国防と兵力 営業雑感NO.225

 今回は、岸田総理というより今の自民党による「行政独裁」が顕著にあらわれた防衛大綱の改定について持論をまとめます。最初にお話ししておきますが、小生は国防について、自衛隊を曖昧なままにするのではなく、法的にも明確に軍隊として認めて、自国防衛について国民総意のものとするべきと考えています。この点においては、保守タカ派に近いと思います。但し、憲法改正については、第九条についての小手先の文言議論ではなく、GHQ占領軍に配慮して書かれた全文を改めて見直すべきと愚考しております。勿論、これらの議論について、国民の議論を活発にして国会で決定すべきものであり、党利党略で決めるべきではないと考えています。
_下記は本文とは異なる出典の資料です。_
(** X30: cutting the items into batches changes nothing in what
    [process_large_dataset] produces: for a positive batch size the batches
    it yields, put end to end, are the results of processing all items in
    order (items on which the processor raises, or whose result is falsy,
    are left out); there are ceil(len(items) / batch_size) batches, none
    longer than the batch size.  A batch size of 0 raises and a negative one
    yields nothing. *)
Theorem batching_keeps_results {A B : Type} (truthy : B -> bool)
    (processor_func : A -> Py.Result B) (batch_size : Z) (items : list A) :
  (0 < batch_size ->
   exists batches,
     BatchProcessor.process_large_dataset truthy processor_func batch_size items
     = Some batches
     /\ concat batches = BatchProcessor.process_items truthy processor_func items
     /\ Z.of_nat (length batches)
        = (Z.of_nat (length items) + batch_size - 1) / batch_size
     /\ Forall (fun batch => Z.of_nat (length batch) <= batch_size) batches)
  /\ (batch_size = 0 ->
      BatchProcessor.process_large_dataset truthy processor_func batch_size items = None)
  /\ (batch_size < 0 ->
      BatchProcessor.process_large_dataset truthy processor_func batch_size items
      = Some []).
Proof.
  split; [apply batches_of_items |]. split.
  - now intros ->.
  - intros Hneg. unfold BatchProcessor.process_large_dataset.
    destruct (Z.eqb_spec batch_size 0) as [|_]; [lia |].
    destruct (Z.ltb_spec batch_size 0) as [_|]; [reflexivity | lia].
Qed.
 前置きが長くなりましたが、国防について、不思議に思うのは、本来、兵力としては、一体であるべき兵器と兵士がバラバラで議論されていることです。マスコミを中心に、防衛費増額と敵基地攻撃などの戦術面の議論がなされていますが、最新兵器をいくら揃えても、それを使う兵士がいなければ宝の持ち腐れです。更には、兵器を使う為の教育や訓練も必要ですから、兵器購入だけの問題でない筈です。ウクライナでも、兵器については、使用出来るものと訓練が必要なものがありました。これまでロシア配下で訓練されたいたロシア製兵器に加え、今回の紛争前から英国から軍事顧問を招いて、NATOで使用している兵器についても訓練していたと報道されていました。今回購入予定の新兵器を使用する人的資産についての議論が出てこないのが不思議です。兵器だけを与え、後は自衛隊任せでは、真の国防とはいえないと思います。兵士については自衛隊任せという考え方が、政府、官僚の中に蔓延しているのではないでしょうか?加えて、国民自身も自衛隊任せになっているのが現状ではないでしょうか?

 自衛隊内部では、有事に対応する際の兵士の練度、必要な兵員数なども明確に把握しているでしょうが、今回の政府決定にあたり、どこまでがあきらかになっているのでしょうか?今の政府をみていると、とりあえず予算確保でいいのでは?と考えているように勘ぐりたくなります。そもそも、今回の予算措置に対応出来る兵員の確保が出来ているのか?否か?がハッキリしません。本来、兵力として必要な兵士についても、機器予算と対にして議論すべきと愚考しております。機密事項もあり公にはいえないこともあるとは思いますが、兵士にかんする情報も、マスコミ含めて、広く国民に共有すべき情報ではないでしょうか?

 又、一部マスコミ評論家や野党が、国民保護について議論していますが、戦時下の国民資産の凍結という問題を避けては通れない問題だと思えます。国民受けのしそうな課題だけを取り上げているようにも思えます。敢えて、国民保護を取り上げて、国民資産凍結については後回しにして、閣議決定でなし崩しにする深慮遠謀かもしれませんが・・・。

 加えて、ウクライナ侵略を観てもあきらかなように、一旦、戦端が開かれれば、戦線が拡大し、年単位で戦闘が長期化することは明らかです。そうなった場合、ウクライナでは志願兵を募っているようですが、我が国はどうするのでしょう?又、銃を触ったこともなく、軍隊行動を全く知らない小生のような一般市民が志願しても、即戦力にはならないことは顕かです。徴兵制を採用していない国でも一定期間の軍事訓練は必ず実施しています。そして、その訓練を終えた市民は予備役として兵士としても登録されています。今回のロシアのウクライナへの増兵派遣についても議論されていたとおりです。自衛隊にも体験入隊という制度があります。この制度についても、訓練内容や、これまでの実績など、広くあきらかにすることも必要ではなでしょうか?

 いずれにしましても、国防における兵力となる兵士の問題は、切り離せない課題だと思いますので、防衛費増加や増税の話と並行して議論すべきではないのでしょうか?少子化問題も、トドのつまりは兵士不足という国防問題に直結します。戦前の「産めや。増やせや。」も人口と国力が直結していることが背景になっていたことは、ご存じのとおりです。国防について、小生が一番危惧していることは国民の意識についてです。本来、国を守る主体は国民です。無論、兵士も議員も官僚も関係無く全国民が国防意識を共有することが必須と考えます。防衛費増額と納税だけの問題ではありません。